I’ve never been a fighter, but I took him by surprise. My knuckles connected with his mouth, and both of us went down, him on his backside and me flat on my face. I struggled to my knees, meaning to hit him again, but my body betrayed me with a violent fit of coughing. I doubled over and spat blood onto the ground.
“You bastard,” I said when I could catch my breath. “Is this who you are now? Kidnapping? Bioterrorism? You infected your own family.”
“That depends on your point of view,” he said, as calm as ever.
“Well, my point of view is apparently not very important, since the fungus in my lungs is about to climb up into my brain and destroy it.”
He stood, dusting off his pants. “Not destroy it,” he said. “Our perspectives change all the time. We learn new things, have new experiences. All you have to do is read a book to change your point of view. Sometimes in ways you didn’t expect.”
/> I turned to face him, still sitting on the ground. “I get to choose what books I read.”
“Sometimes. And sometimes a teacher or a parent chooses them for you, because the perspective the book gives you will be important for your life.”
I felt like the metaphor was getting away from me. “This is nonsense. You dragged me here against my will. It’s not like assigning me a book to read in class.”

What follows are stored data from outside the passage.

(* ===== verification/RuleManager.v ===== *)
(** * The rule manager ([RuleManager] of [crates/rekuiper-core/src/manager.rs])

    A rule has a definition, a status, the handle of its running task, the counters and the
    buffer of dead letters it shares with that task.  Definition and status are written to
    the store before they change in memory.  Tasks are numbers; aborting one puts it on a
    list.  A clock reading is an argument. *)

From S2P Require Import Prelude Rust Json Counters Dlq Ast Engine Values Schema Kv Managers.

Set Default Goal Selector "!".

(** What the store keeps of a rule. *)
Record PersistedRule := mkPersisted { p_def : RuleDefinition; p_status : string }.

Record ActiveRule := mkActive {
  a_def : RuleDefinition;
  a_status : RuleStatus;
  a_handle : option nat;
  a_counters : RuleCounters;
  a_dlq : list DlqEnvelope;
  a_capacity : Z;
}.

Record RuleManager := mkRules { rules : gmap string ActiveRule; aborted : list nat }.

Definition rules_new : RuleManager := mkRules ∅ [].

(** ** Reading and writing one rule *)

Definition with_def (d : RuleDefinition) (a : ActiveRule) : ActiveRule :=
  mkActive d (a_status a) (a_handle a) (a_counters a) (a_dlq a) (a_capacity a).
Definition with_status (s : RuleStatus) (a : ActiveRule) : ActiveRule :=
  mkActive (a_def a) s (a_handle a) (a_counters a) (a_dlq a) (a_capacity a).
Definition with_handle (h : option nat) (a : ActiveRule) : ActiveRule :=
  mkActive (a_def a) (a_status a) h (a_counters a) (a_dlq a) (a_capacity a).
Definition with_counters (c : RuleCounters) (a : ActiveRule) : ActiveRule :=
  mkActive (a_def a) (a_status a) (a_handle a) c (a_dlq a) (a_capacity a).
Definition with_dlq (l : list DlqEnvelope) (a : ActiveRule) : ActiveRule :=
  mkActive (a_def a) (a_status a) (a_handle a) (a_counters a) l (a_capacity a).

Definition is_running (a : ActiveRule) : bool := bool_decide (st_status (a_status a) = "running").

Definition put_rule (id : string) (a : ActiveRule) (m : RuleManager) : RuleManager := mkRules (<[id := a]> (rules m)) (aborted m).

(** [handle.take()] and [abort] *)
Definition abort_task (h : option nat) (m : RuleManager) : RuleManager := mkRules (rules m) (aborted m ++ option_list h).

Definition set_status (status : string) (s : RuleStatus) : RuleStatus :=
  let '(mkStatus _ b c d e f g h i j k l m n o p) := s in mkStatus status b c d e f g h i j k l m n o p.
Definition set_message (message : string) (s : RuleStatus) : RuleStatus :=
  let '(mkStatus a _ c d e f g h i j k l m n o p) := s in mkStatus a message c d e f g h i j k l m n o p.
Definition set_last_exception (err : string) (s : RuleStatus) : RuleStatus :=
  let '(mkStatus a b _ d e f g h i j k l m n o p) := s in mkStatus a b err d e f g h i j k l m n o p.
Definition set_last_start (now : Z) (s : RuleStatus) : RuleStatus :=
  let '(mkStatus a b c _ e f g h i j k l m n o p) := s in mkStatus a b c now e f g h i j k l m n o p.
Definition set_last_stop (now : Z) (s : RuleStatus) : RuleStatus :=
  let '(mkStatus a b c d _ f g h i j k l m n o p) := s in mkStatus a b c d now f g h i j k l m n o p.

(** The counters as the status shows them; the text of the last error stays when the
    counters have none. *)
Definition sync_to (c : RuleCounters) (s : RuleStatus) : RuleStatus :=
  let kept := bool_decide (last_exception c = "") in
  mkStatus (st_status s)
    (if kept then st_message s else last_exception c)
    (if kept then st_last_exception s else last_exception c)
    (st_last_start s) (st_last_stop s) (st_next_start s)
    (source_in c) (sink_out c) (exceptions c) (filtered c) (enqueued c) (sink_failed c)
    (dropped_by_policy c) (high_water c) (blocked_micros c) (dlq_records c).

Definition started (now : Z) (s : RuleStatus) : RuleStatus := set_message "" (set_last_start now (set_status "running" s)).
Definition stopped (now : Z) (message : string) (s : RuleStatus) : RuleStatus :=
  set_message message (set_last_stop now (set_status "stopped" s)).

(** The first of the names the options have, when it is a number. *)
Definition extract_dlq_capacity (d : RuleDefinition) : Z :=
  let option_of o :=
    match o !! "dlq" with
    | Some (VObject m) =>
        match object_get "buffer_capacity" m, object_get "bufferCapacity" m, object_get "buffer_size" m with
        | Some v, _, _ | None, Some v, _ | None, None, Some v => Some v
        | None, None, None => object_get "capacity" m
        end
    | _ => None
    end in
  default 100 ((r_options d ≫= option_of) ≫= as_u64).

Definition not_found (id : string) : string := "Rule " +:+ id +:+ " not found".

Section rules.
Context `{JsonText PersistedRule}.

(** ** The store *)

Definition persist_rule (id : string) (d : RuleDefinition) (status : string) : Store -> option string * Store :=
  persist "rules" id (to_json (mkPersisted d status)).
Definition unpersist_rule (id : string) : Store -> option string * Store := unpersist "rules" id.

Definition save_rule_checkpoint (id state_json : string) : Store -> option string * Store := persist "rule_checkpoints" id state_json.
Definition delete_rule_checkpoint (id : string) : Store -> option string * Store := unpersist "rule_checkpoints" id.
Definition load_rule_checkpoint (id : string) (kv : Store) : option string := kv ≫= kv_get "rule_checkpoints" id.

(** ** Operations *)

Definition new_rule (now : Z) (d : RuleDefinition) (status : string) : ActiveRule :=
  mkActive d (set_status status (status_default now)) None counters_default [] (extract_dlq_capacity d).

Definition create_rule (now : Z) (d : RuleDefinition) (m : RuleManager) (kv : Store) : option string * RuleManager * Store :=
  if bool_decide (is_Some (rules m !! r_id d)) then (Some ("Rule " +:+ r_id d +:+ " already exists"), m, kv)
  else
    match persist_rule (r_id d) d "running" kv with
    | (Some e, kv) => (Some e, m, kv)
    | (None, kv) => (None, put_rule (r_id d) (new_rule now d "running") m, kv)
    end.

Definition get_rule (id : string) (m : RuleManager) : option RuleDefinition := a_def <$> rules m !! id.
Definition list_rules (m : RuleManager) : list RuleDefinition := map a_def (map_to_list (rules m)).*2.

(** A change of one rule: [status] is written with [d], and [f] changes the rule. *)
Definition change_rule (id : string) (d : ActiveRule -> RuleDefinition) (status : ActiveRule -> string)
    (f : ActiveRule -> RuleManager -> RuleManager) (m : RuleManager) (kv : Store) : option string * RuleManager * Store :=
  match rules m !! id with
  | None => (Some (not_found id), m, kv)
  | Some a =>
      match persist_rule id (d a) (status a) kv with
      | (Some e, kv) => (Some e, m, kv)
      | (None, kv) => (None, f a m, kv)
      end
  end.

(** The task of a running rule is aborted; the caller starts a new one. *)
Definition update_rule (d : RuleDefinition) (m : RuleManager) (kv : Store) : (string + bool) * RuleManager * Store :=
  let was_running := from_option is_running false (rules m !! r_id d) in
  let '(r, m', kv) :=
    change_rule (r_id d) (fun _ => d) (fun a => if is_running a then "running" else "stopped")
      (fun a m =>
         if is_running a then abort_task (a_handle a) (put_rule (r_id d) (with_handle None (with_def d a)) m)
         else put_rule (r_id d) (with_def d a) m) m kv in
  (match r with Some e => inl e | None => inr was_running end, m', kv).

(** [Vec::dedup]: of equal neighbours the last one. *)
Fixpoint dedup (l : list string) : list string :=
  match l with
  | x :: (y :: _) as l => if bool_decide (x = y) then dedup l else x :: dedup l
  | _ => l
  end.

(** Tags are kept sorted and distinct. *)
Definition sort_tags (tags : list string) : list string := dedup (merge_sort entry_leb (map (fun t => (t, tt)) tags)).*1.

Definition with_tags (tags : list string) (d : RuleDefinition) : RuleDefinition :=
  mkRule (r_id d) (r_name d) (r_version d) (r_sql d) (r_actions d) (r_options d) (r_graph d) tags.

Lemma elem_of_dedup x l : x ∈ dedup l <-> x ∈ l.
Proof.
  induction l as [|y [|z l] IH]; [done|done|]. cbn [dedup]. case_bool_decide as Hy.
  - rewrite IH. subst z. rewrite !elem_of_cons. tauto.
  - by rewrite !(elem_of_cons _ _ y), IH.
Qed.

Lemma elem_of_sort_tags x l : x ∈ sort_tags l <-> x ∈ l.
Proof.
  unfold sort_tags. rewrite elem_of_dedup, merge_sort_Permutation, <- list_fmap_compose, list_elem_of_fmap. split.
  - by intros (y & -> & Hy).
  - intros Hx. by exists x.
Qed.

Definition update_rule_tags (id : string) (update_fn : list string -> list string) (m : RuleManager) (kv : Store)
    : option string * RuleManager * Store :=
  let retag a := with_tags (sort_tags (update_fn (r_tags (a_def a)))) (a_def a) in
  change_rule id retag (fun a => st_status (a_status a)) (fun a m => put_rule id (with_def (retag a) a) m) m kv.

Definition start_rule (now : Z) (id : string) : RuleManager -> Store -> option string * RuleManager * Store :=
  change_rule id a_def (fun _ => "running") (fun a m => put_rule id (with_status (started now (a_status a)) a) m).

Definition stop_rule (now : Z) (id : string) : RuleManager -> Store -> option string * RuleManager * Store :=
  change_rule id a_def (fun _ => "stopped")
    (fun a m => abort_task (a_handle a)
       (put_rule id (with_handle None (with_status (stopped now "canceled manually" (a_status a)) a)) m)).

Definition restart_rule (now : Z) (id : string) : RuleManager -> Store -> option string * RuleManager * Store :=
  change_rule id a_def (fun _ => "running")
    (fun a m => abort_task (a_handle a) (put_rule id (with_handle None (with_status (started now (a_status a)) a)) m)).

Definition halt_rule_with_error (now : Z) (id error_msg : string) : RuleManager -> Store -> option string * RuleManager * Store :=
  change_rule id a_def (fun _ => "stopped")
    (fun a m =>
       let st := set_last_exception error_msg (stopped now ("halted on error: " +:+ error_msg) (a_status a)) in
       abort_task (a_handle a)
         (put_rule id (with_handle None (with_counters (record_exception error_msg (a_counters a)) (with_status st a))) m)).

(** A failure to delete the checkpoint is ignored. *)
Definition delete_rule (id : string) (m : RuleManager) (kv : Store) : option string * RuleManager * Store :=
  match rules m !! id with
  | None => (Some (not_found id), m, kv)
  | Some a =>
      match unpersist_rule id kv with
      | (Some e, kv) => (Some e, m, kv)
      | (None, kv) =>
          let kv := (delete_rule_checkpoint id kv).2 in
          (None, abort_task (a_handle a) (mkRules (delete id (rules m)) (aborted m)), kv)
      end
  end.

(** The task spawned for a rule: it is aborted when the rule is gone or no longer running,
    and replaces the task the rule had. *)
Definition set_rule_handle (id : string) (handle : nat) (m : RuleManager) : RuleManager :=
  match rules m !! id with
  | Some a =>
      if is_running a then abort_task (a_handle a) (put_rule id (with_handle (Some handle) a) m)
      else abort_task (Some handle) (put_rule id (with_handle None a) m)
  | None => abort_task (Some handle) m
  end.

(** ** Status, counters, dead letters *)

Definition get_rule_status (id : string) (m : RuleManager) : option RuleStatus * RuleManager :=
  match rules m !! id with
  | Some a => let s := sync_to (a_counters a) (a_status a) in (Some s, put_rule id (with_status s a) m)
  | None => (None, m)
  end.

(** [rule_status_handle], whose holder may write the status past the manager: nothing is
    persisted and the rule keeps its task. *)
Definition rule_status_handle (id : string) (m : RuleManager) : option RuleStatus := a_status <$> rules m !! id.

Definition write_status (id : string) (f : RuleStatus -> RuleStatus) (m : RuleManager) : RuleManager :=
  match rules m !! id with Some a => put_rule id (with_status (f (a_status a)) a) m | None => m end.

(** The one write of the server, when the configuration of a video source is refused. *)
Definition video_failed (e : string) (s : RuleStatus) : RuleStatus :=
  set_last_exception e (set_message ("Video source validation error: " +:+ e) (set_status "error" s)).

Definition fail_video_source (id e : string) (m : RuleManager) : RuleManager :=
  match rule_status_handle id m with Some _ => write_status id (video_failed e) m | None => m end.

Definition bump (id : string) (f : RuleCounters -> RuleCounters) (m : RuleManager) : RuleManager :=
  match rules m !! id with Some a => put_rule id (with_counters (f (a_counters a)) a) m | None => m end.

Definition rule_inc_exceptions (id : string) (count : Z) : RuleManager -> RuleManager := bump id (inc_exceptions count).
Definition rule_record_exception (id err : string) : RuleManager -> RuleManager := bump id (record_exception err).
Definition rule_inc_sink_failed (id : string) (count : Z) : RuleManager -> RuleManager := bump id (inc_sink_failed count).
Definition rule_inc_dropped (id : string) (count : Z) : RuleManager -> RuleManager := bump id (inc_dropped count).

(** The counters at zero; the last error stays. *)
Definition reset_counters (c : RuleCounters) : RuleCounters :=
  mkCounters 0 0 0 0 0 0 0 0 0 (last_exception c) 0 (replicate (length (dlq_stages c)) 0) 0
    (latency_reset (source_latency c)) (latency_reset (op_latency c)) (latency_reset (sink_latency c)).

Definition reset_rule_metrics (id : string) (m : RuleManager) : option string * RuleManager :=
  match rules m !! id with
  | Some a =>
      let c := reset_counters (a_counters a) in
      (None, put_rule id (with_status (sync_to c (a_status a)) (with_counters c a)) m)
  | None => (Some (not_found id), m)
  end.

Definition get_rule_dlq (id : string) (m : RuleManager) : option (list DlqEnvelope) := a_dlq <$> rules m !! id.

Definition clear_rule_dlq (id : string) (m : RuleManager) : (string + nat) * RuleManager :=
  match rules m !! id with
  | Some a => (inr (length (a_dlq a)), put_rule id (with_dlq [] a) m)
  | None => (inl (not_found id), m)
  end.

Definition get_rule_dlq_stats (id : string) (m : RuleManager) : option DlqStats :=
  (fun a =>
     let c := a_counters a in
     mkStats id (dlq_records c) (dlq_stage_records CodecDecode c) (dlq_stage_records SchemaValidation c)
       (dlq_stage_records SqlEval c) (dlq_stage_records DataTemplate c) (dlq_stage_records SinkDelivery c)
       (dlq_sink_failures c) (a_dlq a)) <$> rules m !! id.

(** ** Restart of the daemon *)

(** A rule that was not running is stopped. *)
Definition restored_status (status : string) : string := if bool_decide (status = "running") then "running" else "stopped".

Definition load_rules (now : Z) (s : Kv) (m : RuleManager) : RuleManager :=
  foldl (fun m e =>
    match of_json e.2 with
    | Some p => put_rule (r_id (p_def p)) (new_rule now (p_def p) (restored_status (p_status p))) m
    | None => m
    end) m (list_all "rules" s).
End rules.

He held out a hand to me. I stared at it like it was poisoned. Which, given the number of spores that had to be flying around this place, it probably was.
“Come on,” he said. “I want to show you around. Before the mycelium reaches your brain. So you’ll understand. This is good for us, Neil. For all of us.”
I still didn’t want to touch him, but there didn’t seem to be any point in sitting there in the dirt, either. I clasped his hand, and let him haul me to my feet. He smiled.
“Welcome to the future,” he said. “Follow me.”
He strode off toward the edge of the forest. I shuffled unsteadily after him, feeling dizzy, stopping every few steps for a fit of wracking coughs. At this point, the sickness didn’t bother me. Sickness meant my body was still fighting the infection. When I started to feel better, then I’d be in trouble.
He waited for me at the tree line. The glow was brighter now, though diffuse, so I couldn’t see any obvious source for the light. After a brief hesitation, I stepped into the trees.
The humid air pressed around me, making it harder to breathe. In the branches above us, insects hummed and birds chirped, their calls echoing strangely. The ground felt softer than I expected, like a foam mattress instead of solid ground. When I peered behind me, I saw my footprints glowing faintly, their outlines traced with bright filaments.
“It’s the fungus, registering your presence,” Paul said. “It’s exploring the warmth left by your body and the traces of DNA you leave behind.”